High court denies McKenna's request

01:00 AM EDT on Friday, June 17, 2005

BY EDWARD FITZPATRICK
Journal Staff Writer

PROVIDENCE -- The state Supreme Court yesterday denied Providence lawyer Keven A. McKenna's request to reargue the lawsuit that claimed Frank J. Williams is no longer the high court's chief justice.

The two-sentence order said: "The petition for reargument is denied. Chief Justice Williams did not participate."

McKenna filed the suit in April, claiming Williams violated the state Constitution's ban on dual office-holding when he joined the military review panel set up to hear appeals by suspected terrorists held at Guantanamo Bay, Cuba.

But the Supreme Court dismissed McKenna's lawsuit last week, saying McKenna lacked legal standing and that the state Constitution does not prohibit Williams from being both chief justice and a member of the federal panel.

McKenna filed a petition for reargument, saying the Supreme Court's decision was based on "naked and empty fabrications of logic, fact and law." Attorney General Patrick C. Lynch's office, which represented Williams, urged the court to reject McKenna's petition, saying it "simply disputes in often inappropriate and insulting terms the well-reasoned decision entered in this case."

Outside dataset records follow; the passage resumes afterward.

(* ===== verification/SwdmxSections.v ===== *)
(** Section reassembly and section filters of swdmx_demux.c: [sec_data] in
    its loop is equivalent to a machine that takes one byte at a time, and
    the filters compare what their parameters say. *)

From stdpp Require Import base list numbers gmap.
From Stdlib Require Import ZArith Lia Bool.
From S2P Require Import Prelude.
From S2P Require Import SwdmxCrc32.
From S2P Require Import SwdmxList.
From S2P Require Import SwdmxTs.
From S2P Require Import SwdmxDemux.

#[local] Open Scope Z_scope.

(** ** One byte at a time *)

(** The section buffer and the number of bytes received. *)
Record asm := mk_asm { as_buf : list Z; as_recv : Z }.

(** After a first byte 0xff (stuffing) everything is dropped until the next
    section starts. *)
Definition stuffing (x : asm) : bool := (as_recv x =? 3) && bool_decide (aget (as_buf x) 0 = Some 255).

Definition full (x : asm) : bool :=
  (3 <=? as_recv x) && bool_decide (aget (as_buf x) 0 ≠ Some 255 ∧ sec_len (as_buf x) = Some (as_recv x)).

(** The reference: store the byte; a full buffer is a section. *)
Definition asm_byte (x : asm) (b : Z) : asm * list asm :=
  if stuffing x then (x, [])
  else
    let y := mk_asm (<[Z.to_nat (as_recv x) := b]> (as_buf x)) (as_recv x + 1) in
    if full y then (mk_asm (as_buf y) 0, [y]) else (y, []).

Fixpoint asm_bytes (x : asm) (l : list Z) : asm * list asm :=
  match l with
  | [] => (x, [])
  | b :: l => let r := asm_byte x b in
              let q := asm_bytes r.1 l in (q.1, r.2 ++ q.2)
  end.

Lemma asm_bytes_app x l k :
  asm_bytes x (l ++ k) = ((asm_bytes (asm_bytes x l).1 k).1, (asm_bytes x l).2 ++ (asm_bytes (asm_bytes x l).1 k).2).
Proof.
  revert x. induction l as [|b l IH]; intros x; cbn.
  - by destruct (asm_bytes x k).
  - rewrite IH. cbn. by rewrite app_assoc.
Qed.

(** Between two calls of [sec_data]. *)
Definition SEC_SIZE : Z := 4099.

Definition asm_ok (x : asm) : Prop :=
  zlen (as_buf x) = SEC_SIZE ∧ is_bytes (as_buf x) ∧ 0 ≤ as_recv x ∧
  (as_recv x < 3 ∨ stuffing x = true ∨
   aget (as_buf x) 0 ≠ Some 255 ∧ ∃ sl, sec_len (as_buf x) = Some sl ∧ 3 ≤ as_recv x < sl).

Lemma sec_len_bound sec sl : is_bytes sec → sec_len sec = Some sl → 3 ≤ sl ≤ 4098.
Proof.
  unfold sec_len. intros Hb Hs. destruct (aget sec 1) as [s1|]; [|discriminate].
  destruct (aget sec 2) as [s2|] eqn:H2; [|discriminate]. cbn in Hs. injection Hs as <-.
  apply aget_inv in H2 as [_ H2]. pose proof (proj1 (Forall_lookup _ _) Hb _ _ H2) as Hs2. cbn in Hs2.
  pose proof (land_ones_range s1 4 ltac:(lia)) as Hr. change (Z.ones 4) with 15 in Hr. change (2 ^ 4) with 16 in Hr.
  rewrite Z.shiftl_mul_pow2, (lor_mul_add _ _ 8) by lia. lia.
Qed.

After the court rejected his petition to reargue yesterday, McKenna said, "I'm not surprised." He said the order was nearly as short as his hearing before the Supreme Court, but not quite as short as the section of the Constitution that the court "repealed" to exempt judges from the dual office-holding ban.

"It's not the end of the line," McKenna said. "There are a number of things that political action can change. We should have a statute that makes it a crime for a judge to have more than one job. And the position of administrative judge should be circulated alternately among the members of the judiciary."

Michael J. Healey, a spokesman for the attorney general, said, "We hope the court's quick answer here, as well as its clarity in answering the legal questions, puts an end to all this business."